Судьба и другие аттракционы | страница 84



Марк выходит на связь с зондом.

— Видишь, «гостя» нет на том континенте, может быть, он не доплыл? — Марк включает записи с зонда вчерашней, позавчерашней, недельной давности — его не было никогда. Он пришел не оттуда и ушел не туда.

5. Контакт

Мы пытались посадить наш «Возничий» так, чтобы это не выглядело, как светопреставление и космическая катастрофа.

От кромки моря метров двести белого песка, а за ним громадный лес. В точности такой же, как на оставленном нами материке.

Наш «гость» возник внезапно, как только мы вошли в лес. Чувствуется, он был потрясен зрелищем нашего приземления. Пригласил нас идти за ним. Мы, увешанные приборами и оружием, что призваны гарантировать нас от любых случайностей, шли за ним, торящим для нас тропу в непролазной чаще. Он тут же оборачивался, стоило кому-нибудь из нас чуть споткнуться, убирал с дороги упавшие стволы, поднимал мешавшие нам ветки, чтобы мы могли пройти не нагибаясь.

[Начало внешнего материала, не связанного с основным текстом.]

(* ===== verification/IsrTaskWorlds.v ===== *)
(** * IsrTaskWorlds: collaborators that raise

    No method of [IsrTask] catches an exception. This file makes that
    precise by running a method against two behaviours of the code outside
    src/: the collaborators [W], of which any call may raise, and the same
    collaborators made quiet ([quiet W]): they give the same answers and
    never raise. [first_failure] finds, in a list of calls, the first one
    that raises in [W]; [replay] cuts an outcome and its calls there.

    [truncates c cq] says that [c] is [cq] cut at the first call that raises:
    it holds of every primitive step run in the two worlds and of every way
    the methods compose steps, hence of every method ([invoke_truncates]). *)

From Stdlib Require Import ZArith QArith Lia.
From stdpp Require Import base tactics option list strings gmap.
From S2P Require Import Prelude Image PipeBase IsrConfig IsrTask IsrFixtures IsrTaskSpec.

Import IsrTaskConfig.

Section Worlds.
Context {F : Type} (W : Collaborators F).

#[local] Abbreviation State := (IsrTask.State F).

(** The collaborators [W] when nothing goes wrong: the same answers, and no
    call raises. *)
Definition quiet : Collaborators F := {|
  fails := fun _ _ => None;
  getDetector := getDetector;
  getExptime := getExptime;
  getNpix := getNpix
|}.

(** The first call of [l], made after the calls [h], that raises: the calls
    up to it and the exception. *)
Fixpoint first_failure (h l : list (Event F)) : option (list (Event F) * exn) :=
  match l with
  | [] => None
  | ev :: l' =>
      match fails h ev with
      | Some e => Some ([ev], e)
      | None => prod_map (cons ev) id <$> first_failure (h ++ [ev]) l'
      end
  end.

(** An outcome and the calls that lead to it, cut at the first call that
    raises. *)
Definition replay {A} (h : list (Event F)) (r : outcome A * list (Event F))
  : outcome A * list (Event F) :=
  match first_failure h r.2 with
  | Some (l, e) => (Raised e, l)
  | None => r
  end.

(** [s'] is [s] after the calls [l]: the attribute is the same, the log and
    the metadata may differ. *)
Definition extends (l : list (Event F)) (s s' : State) : Prop :=
  IsrTask.events s' = IsrTask.events s ++ l /\
  IsrTask.transposeForInterpolation s' = IsrTask.transposeForInterpolation s.

(** [truncates c cq]: [cq] makes its calls and keeps the attribute; [c] does
    what [cq] does when none of these calls raises in [W], and otherwise
    raises the exception of the first that does, after the calls up to it. *)
Definition truncates {A} (c cq : Exec State A) : Prop :=
  forall s, exists l, extends l s (exec_state cq s) /\
    match first_failure (IsrTask.events s) l with
    | None => c s = cq s
    | Some (l', e) => exec_result c s = Raised e /\ extends l' s (exec_state c s)
    end.

(** ** The first failure *)

Lemma first_failure_app h l1 l2 :
  first_failure h (l1 ++ l2) =
    match first_failure h l1 with
    | Some x => Some x
    | None => prod_map (app l1) id <$> first_failure (h ++ l1) l2
    end.
Proof.
  revert h. induction l1 as [|ev l1 IH]; intros h; simpl.
  - rewrite app_nil_r. by destruct (first_failure h l2) as [[]|].
  - destruct (fails h ev); [done|]. rewrite IH, <- app_assoc. simpl.
    destruct (first_failure (h ++ [ev]) l1) as [[]|]; [done|].
    by destruct (first_failure _ l2) as [[]|].
Qed.

(** Every call before the first failure returns, the failure is the last
    call of the prefix, and the prefix is a prefix. *)
Lemma first_failure_Some h l l' e :
  first_failure h l = Some (l', e) ->
  exists p ev rest, l' = p ++ [ev] /\ l = l' ++ rest /\ fails (h ++ p) ev = Some e /\
                    first_failure h p = None.
Proof.
  revert h l'. induction l as [|ev l IH]; intros h l'; simpl; [done|].
  destruct (fails h ev) as [e'|] eqn:Hf.
  - intros [= <- <-]. exists [], ev, l. by rewrite app_nil_r.
  - destruct (first_failure (h ++ [ev]) l) as [[l1 e1]|] eqn:Hl; [|done].
    intros [= <- <-]. destruct (IH _ _ Hl) as (p & ev' & rest & -> & -> & Hfail & Hp).
    exists (ev :: p), ev', rest. rewrite <- app_assoc in Hfail. simpl. by rewrite Hf, Hp.
Qed.

Lemma first_failure_None h l :
  first_failure h l = None <->
  forall p ev rest, l = p ++ ev :: rest -> fails (h ++ p) ev = None.
Proof.
  revert h. induction l as [|ev l IH]; intros h; simpl.
  - split; [|done]. by intros _ [|] ? ?.
  - destruct (fails h ev) as [e|] eqn:Hf.
    + split; [done|]. intros Hall. specialize (Hall [] ev l eq_refl).
      rewrite app_nil_r in Hall. congruence.
    + destruct (first_failure (h ++ [ev]) l) as [[]|] eqn:Hl; simpl.
      * split; [done|]. intros Hall. rewrite (proj2 (IH (h ++ [ev]))) in Hl; [done|].
        intros p ev' rest ->. rewrite <- app_assoc. by apply (Hall (ev :: p) ev' rest).
      * split; [|done]. intros _ [|ev0 p] ev' rest [= <- Hl'].
        { by rewrite app_nil_r. }
        subst l. rewrite (app_assoc h [ev] p : h ++ ev :: p = (h ++ [ev]) ++ p).
        by eapply IH.
Qed.

(** Against collaborators that never raise, nothing is cut. *)
Lemma replay_all_return {A} h (r : outcome A * list (Event F)) :
  all_return (W := W) -> replay h r = r.
Proof.
  intros Hall. unfold replay.
  by rewrite (proj2 (first_failure_None h r.2)) by (intros; apply Hall).
Qed.

(** ** [extends] *)

Lemma extends_nil s : extends [] s s.
Proof. split; [by rewrite app_nil_r | done]. Qed.

Lemma extends_app l1 l2 s1 s2 s3 :
  extends l1 s1 s2 -> extends l2 s2 s3 -> extends (l1 ++ l2) s1 s3.
Proof. intros [He1 Ht1] [He2 Ht2]. split; [by rewrite He2, He1, app_assoc | congruence]. Qed.

(** ** The steps and the ways to compose them *)

(** A step that calls nothing is the same step in both worlds. *)
Lemma truncates_same {A} (c : Exec State A) :
  (forall s, extends [] s (exec_state c s)) -> truncates c c.
Proof. intros Hc s. exists []. by split; [apply Hc|]. Qed.

Lemma truncates_lift {A} (o : outcome A) : truncates (lift_outcome o) (lift_outcome o).
Proof. apply truncates_same. intros s. apply extends_nil. Qed.

Lemma truncates_gets {A} (f : State -> A) : truncates (gets f) (gets f).
Proof. apply truncates_same. intros s. apply extends_nil. Qed.

Lemma truncates_on_task {A} (c : Exec Task A) : truncates (on_task c) (on_task c).
Proof.
  apply truncates_same. intros s. rewrite IsrTask.on_task_state. split; simpl; [|done].
  by rewrite app_nil_r.
Qed.

Lemma truncates_load locals name :
  truncates (IsrTask.load locals name) (IsrTask.load locals name).
Proof.
  unfold IsrTask.load. destruct (assoc _ _); [apply (truncates_lift (Normal _))|].
  destruct (bool_decide _); [apply (truncates_lift (Normal _)) | apply (truncates_lift (Raised _))].
Qed.

(** A call raises in [W] or returns, and returns in [quiet]. *)
Lemma truncates_call ev :
  truncates (IsrTask.call (W := W) ev) (IsrTask.call (W := quiet) ev).
Proof.
  intros [h t b]. exists [ev]. split; [done|].
  unfold IsrTask.call, exec_result, exec_state. simpl.
  by destruct (fails h ev).
Qed.

Lemma truncates_bind {A B} (c cq : Exec State A) (k kq : A -> Exec State B) :
  truncates c cq -> (forall a, truncates (k a) (kq a)) -> truncates (bind c k) (bind cq kq).
Proof.
  intros Hc Hk s. destruct (Hc s) as (l1 & Hext & Hcut).
  unfold exec_result, exec_state, bind in *.
  destruct (cq s) as [[a|e] s1] eqn:Hq; simpl in *.
  - destruct (Hk a s1) as (l2 & Hext2 & Hcut2). exists (l1 ++ l2).
    split; [by eapply extends_app|]. rewrite first_failure_app.
    destruct (first_failure _ l1) as [[l' e]|].
    + destruct (c s) as [o s']. simpl in *. by destruct Hcut as [-> ?].
    + rewrite Hcut. rewrite <- (proj1 Hext).
      destruct (first_failure _ l2) as [[l' e]|]; simpl; [|done].
      destruct Hcut2 as [? Hext3]. split; [done | by eapply extends_app].
  - exists l1. split; [done|]. destruct (first_failure _ l1) as [[l' e']|].
    + destruct (c s) as [o s']. simpl in *. by destruct Hcut as [-> ?].
    + by rewrite Hcut.
Qed.

Lemma truncates_if {A} (b : bool) (c cq d dq : Exec State A) :
  truncates c cq -> truncates d dq ->
  truncates (if b then c else d) (if b then cq else dq).
Proof. by destruct b. Qed.

Lemma truncates_when (b : bool) (c cq : Exec State unit) :
  truncates c cq -> truncates (when_ b c) (when_ b cq).
Proof. destruct b; [done | intros _; apply (truncates_lift (Normal tt))]. Qed.

Lemma truncates_for_each {A} (body bodyq : A -> Exec State unit) (l : list A) :
  (forall x, truncates (body x) (bodyq x)) ->
  truncates (for_each body l) (for_each bodyq l).
Proof.
  intros Hb. induction l as [|x l IH]; simpl; [apply (truncates_lift (Normal tt))|].
  apply truncates_bind; [apply Hb | by intros _].
Qed.

(** A final block that writes to the log or the metadata. *)
Lemma truncates_finally {A} (c cq : Exec State A) (f : Task -> Task) :
  truncates c cq ->
  truncates (finally_ c (on_task (modify f))) (finally_ cq (on_task (modify f))).
Proof.
  intros Hc s. destruct (Hc s) as (l & Hext & Hcut). exists l.
  unfold exec_result, exec_state, finally_, on_task, zoom, modify in *.
  destruct (cq s) as [oq sq], (c s) as [o s']. simpl in *. split; [done|].
  destruct (first_failure _ l) as [[l' e]|]; [done|]. by simplify_eq.
Qed.

End Worlds.

Arguments quiet {F} W.

(** Splits a sequence of steps into its steps, for [truncates]. *)
Ltac truncates_step :=
  match goal with
  | |- forall _, _ => intros
  | |- truncates _ (bind _ _) _ => apply truncates_bind
  | |- truncates _ (when_ _ _) _ => apply truncates_when
  | |- truncates _ (finally_ _ _) _ => apply truncates_finally
  | |- truncates _ (if _ then _ else _) _ => apply truncates_if
  | |- truncates _ (for_each _ _) _ => apply truncates_for_each
  | |- truncates _ (ret _) _ => apply (truncates_lift _ (Normal _))
  | |- truncates _ (raise _) _ => apply (truncates_lift _ (Raised _))
  | |- truncates _ (lift_outcome _) _ => apply truncates_lift
  | |- truncates _ (gets _) _ => apply truncates_gets
  | |- truncates _ (on_task _) _ => apply truncates_on_task
  | |- truncates _ (IsrTask.call _) _ => apply truncates_call
  | |- truncates _ (IsrTask.load _ _) _ => apply truncates_load
  | |- truncates _ (IsrTask.getMaskedImage ?v) _ => destruct v; simpl
  | |- truncates _ (IsrTask.value_get ?v _) _ =>
      destruct v; simpl; unfold IsrTask.butler_get
  | |- truncates _ (IsrTask.as_defects ?v) _ => destruct v; simpl
  end.

Ltac truncates_steps := repeat truncates_step.

Section Methods.
Context {F : Type} (W : Collaborators F) {T : Timer} (config : IsrTaskConfig.t F).

(** Every method, run against [W], is the method run against [quiet W] cut
    at the first call that raises. *)
Lemma invoke_truncates (m : Method) :
  truncates W (invoke (W := W) config m) (invoke (W := quiet W) config m).
Proof. destruct m; simpl; unfold_methods; truncates_steps. Qed.

End Methods.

И все-таки эта мысль, казавшаяся то вполне обоснованной, то низкой или же и той, и другой одновременно: «А если Марк прав и с нами играет какой-то иной разум. Мы под его изощренным гипнозом? В поле созданных им виртуальных мнимостей? (Зонд по-прежнему показывал — нас сейчас никто не ведет!) Что мы поймем в этих играх? Отличим ли зло от блага? Есть ли цель у этого „играющего“ или же он собирается переставлять нас на своей доске просто, чтобы развлечь себя?» Правда, на этот случай мы приготовили кое-что.

На поляне нас ждали несколько десятков таких же «мамонтов». Взрослые и старые, подростки и дети с коротенькими хоботками. (Теперь стало ясно, тот, кто позвал нас, был еще очень юным.) Нас встречали в благоговейной тишине.

Не знаю. Прилети на Землю негуманоидный пришелец, показались бы мы все ему на одно лицо… Но в этих существах мне виделась индивидуальность. Марк включил лингвотрансформер, машина усвоила словарь и грамматику с тех свитков и теперь худо-бедно будет переводить.

Вперед вышла большая (я подавил в себе слово «слониха») с седой спиной и седыми волосами на кончиках ушей и вокруг глаз. (Наши приборы показывают — всё здесь настоящее, всё живое). Ее голос, наверное, про него можно было сказать, дрогнувший:

— Меня зовут госпожа Хейя, я мэр этого городка.

Так началась наша жизнь среди них.


Вас, кажется, можно поздравить, консультант Томпсон, — клокотал я. Нет, ну надо же, нарваться на писателя, который в угоду своим литературным претензиям уничтожил документальные свидетельства целой космической экспедиции. Вот такая вот высшая правда художественности в ее торжестве. А что если гибель Кегерна и Лоренс тоже во имя этой же самой правды?! Литература требует человеческих жертв?